● RECORDS SUPPLIED

(** C10.  [estimate_performance] is not a function of the encoding alone.
    On an empty encoding it returns exactly 0.0 and leaves the domain as it
    is.  On a non-empty encoding it advances the domain's generator by one
    [random()] draw and its value is a function of the encoding and of the
    number drawn.  The value always lies in [0, 0.98].  The same encoding
    receives two different values when the draws are 0.0 and 0.5, as from
    two states of a generator. *)
Theorem C10_estimate_performance_draws_noise :
  (forall (G : Type) (R : RandomGen G) (d : @NASRefinerDomain.t G)
          (arch : Architecture),
     (layers arch = [] ->
      NASRefinerDomain.estimate_performance d arch = (0%float, d)) /\
     (layers arch <> [] ->
      NASRefinerDomain.estimate_performance d arch
      = (noisy_performance (layers arch)
           (fst (rand_random (NASRefinerDomain.rng d))),
         NASRefinerDomain.set_rng d
           (snd (rand_random (NASRefinerDomain.rng d))))) /\
     in_unit_range (fst (NASRefinerDomain.estimate_performance d arch))) /\
  (noisy_performance (layers parent4) 0
   <? noisy_performance (layers parent4) 0.5)%float = true /\
  (fst (NASRefinerDomain.estimate_performance domain_next_zero parent4)
   <? fst (NASRefinerDomain.estimate_performance domain_next_half parent4))%float
  = true.
Proof.
  split; [ | split; vm_compute; reflexivity ].
  intros G R d arch. split; [ | split ].
  - intros Hl. unfold NASRefinerDomain.estimate_performance.
    rewrite Hl. reflexivity.
  - intros Hl.
    unfold NASRefinerDomain.estimate_performance, uniform, noisy_performance.
    destruct (layers arch) as [ | op l]; [ congruence | ]. cbn [is_empty].
    destruct (rand_random (NASRefinerDomain.rng d)) as [u g]. reflexivity.
  - apply estimate_performance_spec.
Qed.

● YOUR GOAL
Return all lines in the entries above that carry the word "function".

● YOUR RESPONSE
(** C10.  [estimate_performance] is not a function of the encoding alone.
    [random()] draw and its value is a function of the encoding and of the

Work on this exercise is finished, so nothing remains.